Please note that this page is from our archives. There may be more up-to-date content about this topic on our website. Use our search engine to find out.

 

Canadians count on public health care to be there when we need it. But negotiations underway at the World Trade Organization (WTO) seriously threaten Medicare’s future. Corporations see Canada ’s public health care system as a missed business opportunity. To cash in, corporations are using the WTO’s General Agreement on Trade in Services (GATS) to get their hands on health care.

Corporations are eager to move into Canada and government funding cuts have left hospitals, home care, nursing homes and other health care providers vulnerable to corporate moneymaking schemes.

Federal government claims that health care is protected from the privatizing scope of the GATS don ’t tell the real story. Only those health care services delivered and funded completely by government are exempt from the GATS. Public health care is not shielded from the GATS, because Canada ’s mixed health care system relies on public, not-for-profit providers and a growing number of private, for-profit providers. Worse yet, the Canadian government has put public health insurance on the GATS trading table.

The terms of the deal are wide-ranging, promoting corporate profits over human rights. The GATS will speed up and lock in the creeping privatization of Canada’s public health care system. It will also prevent Canada from introducing new, public innovations that could strengthen our health system, such as national home care and prescription drug programs.
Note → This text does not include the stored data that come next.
(** The bounds of a field: of the type, and [ub - lb] does not overflow. *)
Record bounds_ok (t : int_type) (lb ub : Z) : Prop := BoundsOk {
  bo_type : std_type t;
  bo_lb : in_type t lb;
  bo_ub : in_type t ub;
  bo_le : lb <= ub;
  bo_diff : in_type (promoted t) (ub - lb);
  bo_range : ub - lb + 1 < 2 ^ 64
}.

Lemma range_of_eq t lb ub : bounds_ok t lb ub -> range_of t lb ub = ub - lb + 1.
Proof.
  intros [Ht Hl Hu Hle Hd Hr]. unfold range_of. rewrite cast_in_type; [| | done].
  - rewrite (uwrap_small 64 (ub - lb)) by (unfold is_uint; lia). apply uwrap_small. unfold is_uint. lia.
  - unfold promoted. apply std_type_bits in Ht. destruct (it_bits t <? 32); simpl; lia.
Qed.

Lemma in_type_between t lb ub n : in_type t lb -> in_type t ub -> lb <= n <= ub -> in_type t n.
Proof. unfold in_type. destruct (it_signed t); lia. Qed.

Lemma in_type_diff t lb ub : in_type t lb -> in_type t ub -> 0 < it_bits t -> ub - lb < 2 ^ it_bits t.
Proof.
  unfold in_type. intros Hl Hu Hb. replace (it_bits t) with (1 + (it_bits t - 1)) in * by lia.
  rewrite Z.pow_add_r in * by lia. replace (1 + (it_bits t - 1) - 1) with (it_bits t - 1) in * by lia.
  destruct (it_signed t); lia.
Qed.

Lemma zbits_cast t n v : 0 <= n <= it_bits t -> zbits n (cast t v) = zbits n v.
Proof.
  intros Hn. destruct (cast_eq t v) as [q ->]; [lia |]. rewrite <- (zbits_mod n (v + _)), <- (zbits_mod n v) by lia.
  f_equal. replace (q * 2 ^ it_bits t) with (q * 2 ^ (it_bits t - n) * 2 ^ n); [apply Z_mod_plus_full |].
  rewrite <- Z.mul_assoc, <- Z.pow_add_r by lia. do 2 f_equal. lia.
Qed.

(** The code of a constrained number, for [ra] values. *)
Definition constrained_code (ra v : Z) (aligned : bool) : code :=
  if ra =? 1 then cnil
  else
    let w := ceilf_log2f ra in
    if negb aligned || (ra <? 256) then cbits w v
    else if ra <=? ASN_64K then cpad +++ cbits (8 * ceil_frac w 8) v
    else
      let octets := ceil_frac (floorf_log2f_1 (Z.max v 1)) 8 in
      cbits (ceilf_log2f (ceil_frac w 8)) (octets - 1) +++ cpad +++ cbits (8 * octets) v.

(** The values whose width is right: all of them for ranges of up to 2^21 values;
    for longer ranges, the ones that fit the computed width (unaligned), or the
    lower half (aligned), below 2^54 as [pack] refuses 64 bits. *)
Definition width_ok (ra v : Z) (aligned : bool) : Prop :=
  ra <= ASN_64K \/
  (if aligned then 2 * v < 2 ^ Z.log2 ra /\ v < 2 ^ 54 else v < 2 ^ ceilf_log2f ra /\ ceilf_log2f ra < 64).

Section Constrained.
Context (t : int_type) (lb ub n : Z) (Hb : bounds_ok t lb ub) (Hn : lb <= n <= ub).
Notation ra := (ub - lb + 1).
Notation v := (n - lb).

Lemma bits_le_64 : 0 < it_bits t <= 64.
Proof using Hb. pose proof (std_type_bits t (bo_type _ _ _ Hb)). lia. Qed.

Lemma ra_le_type : ra <= 2 ^ it_bits t.
Proof using Hb.
  destruct Hb as [Ht Hl Hu Hle Hd Hr]. pose proof bits_le_64. pose proof (in_type_diff t lb ub Hl Hu). lia.
Qed.

(** Reading [v] on [k] bits and adding the lower bound gives [n]. *)
Lemma add_lb k : 0 <= k <= it_bits t -> v < 2 ^ k -> cast t (cast t (v mod 2 ^ k) + lb) = n.
Proof using Hb Hn.
  intros Hk Hv. pose proof bits_le_64. rewrite Z.mod_small by lia. rewrite cast_add_l by lia.
  replace (v + lb) with n by lia. apply cast_in_type; [lia |].
  eapply in_type_between; [apply (bo_lb _ _ _ Hb) | apply (bo_ub _ _ _ Hb) | done].
Qed.

(** The unaligned field, and the aligned one for less than 256 values. *)
Lemma short_emits w : 0 <= w < 64 -> w <= it_bits t -> emits (pack (cast t v) w) (cbits w v).
Proof using Type.
  intros Hw Hwt. eapply emits_ext; [reflexivity | | apply emits_pack; lia].
  intros p Hp. unfold cbits. apply zbits_cast. lia.
Qed.

Lemma short_takes b w (f : Z -> bit_ref -> SRSASN_CODE * Z * bit_ref) :
  0 <= w <= it_bits t -> v < 2 ^ w ->
  (forall x r, cast t (x + lb) = n -> f x r = (SRSASN_SUCCESS, n, r)) ->
  takes (fun r => then_read (unpack t b w r) f) n (cbits w v).
Proof using Hb Hn.
  intros Hw Hv Hf. pose proof bits_le_64. eapply takes_ext; [reflexivity | |].
  2:{ apply (takes_read (unpack t b w) f (cast t (v mod 2 ^ w)) n (cbits w v) cnil); [apply takes_unpack; lia |].
    eapply takes_ext; [| reflexivity | apply takes_done]. intros r. symmetry. apply Hf. by apply add_lb. }
  intros p Hp. unfold cseq, cnil. apply app_nil_r.
Qed.

(** One or two octets. *)
Lemma octets_width : ra <= ASN_64K -> 1 < ra ->
  let w := ceilf_log2f ra in let o := ceil_frac w 8 in
  0 <= w <= 16 /\ v < 2 ^ w /\ 0 <= 8 * o - w < 8 /\ 8 * o <= it_bits t.
Proof using Hb Hn.
  intros Hra H1. cbv zeta. pose proof (width_range ra ltac:(unfold ASN_64K in *; lia)) as [Hw Hwv].
  assert (ceilf_log2f ra <= 16) as Hw16.
  { rewrite ceilf_log2f_exact by (unfold ASN_64K in *; lia). change 16 with (Z.log2_up ASN_64K). apply Z.log2_up_le_mono. lia. }
  assert (ceilf_log2f ra <= it_bits t) as Hwt.
  { pose proof ra_le_type. rewrite ceilf_log2f_exact by (unfold ASN_64K in *; lia).
    rewrite <- (Z.log2_up_pow2 (it_bits t)) by (pose proof bits_le_64; lia). apply Z.log2_up_le_mono. lia. }
  pose proof (ceil_frac_spec (ceilf_log2f ra) 8 ltac:(lia) ltac:(lia) ltac:(lia)).
  split_and!; [lia | lia | lia | lia | lia |]. pose proof (std_type_bits t (bo_type _ _ _ Hb)). lia.
Qed.

Lemma octets_emits : ra <= ASN_64K -> 1 < ra ->
  let w := ceilf_log2f ra in let o := ceil_frac w 8 in
  emits (fun r => r ≪- align_bytes_zero r ; r ≪- pack 0 (o * 8 - w) r ; r ≪- pack (cast t v) w r ; align_bytes_zero r)
    (cpad +++ cbits (8 * o) v).
Proof using Hb Hn.
  intros Hra H1 w o. destruct (octets_width Hra H1) as (Hw & Hv & Ho & Hot). fold w in Hw, Hv, Ho, Hot. fold o in Ho, Hot.
  eapply emits_ext; [reflexivity | | apply emits_then; [apply emits_align_zero |]; apply (emits_then (pack 0 (o * 8 - w)));
    [apply emits_pack; lia |]; apply emits_then; [apply (short_emits w); lia | apply emits_align_zero]].
  intros p Hp. unfold cseq, cbits. f_equal.
  set (q := p + zlen (cpad p)). assert (q mod 8 = 0) as Hq.
  { unfold q, cpad, zlen. rewrite length_replicate. pose proof (pad_range p). unfold pad in *. lia. }
  rewrite !zlen_zbits by lia. replace (8 * o) with ((o * 8 - w) + w) by lia.
  rewrite (zbits_lead (o * 8 - w) w) by lia. f_equal. rewrite <- (app_nil_r (zbits w v)) at 2. f_equal.
  unfold cpad, pad. replace (- (q + (o * 8 - w) + w)) with (- q - o * 8) by lia.
  replace ((- q - o * 8) mod 8) with 0 by lia. done.
Qed.

Lemma octets_takes b : ra <= ASN_64K -> 1 < ra ->
  let o := ceil_frac (ceilf_log2f ra) 8 in
  takes (fun r => then_move (align_bytes r) b (fun r => then_read (unpack t b (o * 8) r) (fun n r =>
    then_move (align_bytes r) n (fun r => (SRSASN_SUCCESS, cast t (n + lb), r))))) n (cpad +++ cbits (8 * o) v).
Proof using Hb Hn.
  intros Hra H1 o. destruct (octets_width Hra H1) as (Hw & Hv & Ho & Hot). fold o in Ho, Hot. pose proof bits_le_64.
  assert (v < 2 ^ (8 * o)) as Hvo by (pose proof (Z.pow_le_mono_r 2 (ceilf_log2f ra) (8 * o)); lia).
  intros r tl Hr Hp.
  assert (takes (fun r => then_move (align_bytes r) b (unpack t b (o * 8))) (cast t (v mod 2 ^ (8 * o))) (cpad +++ cbits (8 * o) v)) as Ht.
  { apply takes_move. rewrite (Z.mul_comm o). apply takes_unpack; lia. }
  destruct (Ht r tl Hr Hp) as (r' & E & Hw' & Hs & Hbuf & Hpos & Hpend). exists r'.
  split; [| done]. revert E. unfold then_move, handle. destruct (align_bytes r) as [c1 r1]. destruct c1; [| discriminate | discriminate].
  intros E. rewrite E. simpl. unfold align_bytes.
  assert (offset r' = 0) as ->.
  { pose proof (bw_offset _ Hw'). rewrite <- (Z.mod_small (offset r') 8) by lia.
    replace (offset r' mod 8) with (pos r' mod 8) by (unfold pos; lia). rewrite Hpos. unfold cseq, cbits.
    rewrite zlen_app, zlen_zbits by lia. unfold cpad, zlen. rewrite length_replicate. pose proof (pad_range (pos r)). unfold pad in *. lia. }
  simpl. by rewrite add_lb by lia.
Qed.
Foreign corporations will be able to demand the right to provide these services.

The WTO’s plan for public health care includes:

 

  • Foreign, for-profit hospitals in Canada – The GATS guarantees foreign corporations a piece of the Canadian market, especially now that some provinces have followed Alberta ’s lead in ushering in private, for-profit health care.
  • Exploited labour – While importing cheap labour and moving other work such as data entry and patient records offshore, health corporations will also move patients in and out of the country, wherever wages are cheapest.
  • Profits from illness – Our public health insurance system will be opened up to competition from for-profit insurers.
  • Corporate welfare – The GATS will prohibit governments from giving preference to public health care and instead allow private, for-profit corporations to force their way in, bidding for and delivering health care services paid for with public dollars.
  • Unhealthy communities – Private, for-profit health corporations will have no requirement to serve the interests of the people where they operate – only the interests of those who can afford to pay. There will be no requirements for local hiring or community accountability.
  • Downward spiral – GATS requirements that countries harmonize their standards will speed privatization. Americans won ’t introduce public health care to meet Canada ’s high standards. Canada ’s system will be ratcheted down to match the US system of Health Maintenance Organizations, corporations that are keen for a Canadian market. The US system is so bad that 43 million citizens have no health coverage at all.
  • Corporate standards – The WTO will review standards and regulations for health services and facilities according to what will make the most money, not what are the healthiest, best and safest practices. Anything seen as restricting trade and profits will be challenged, using the WTO ’s powerful and secretive dispute resolution process.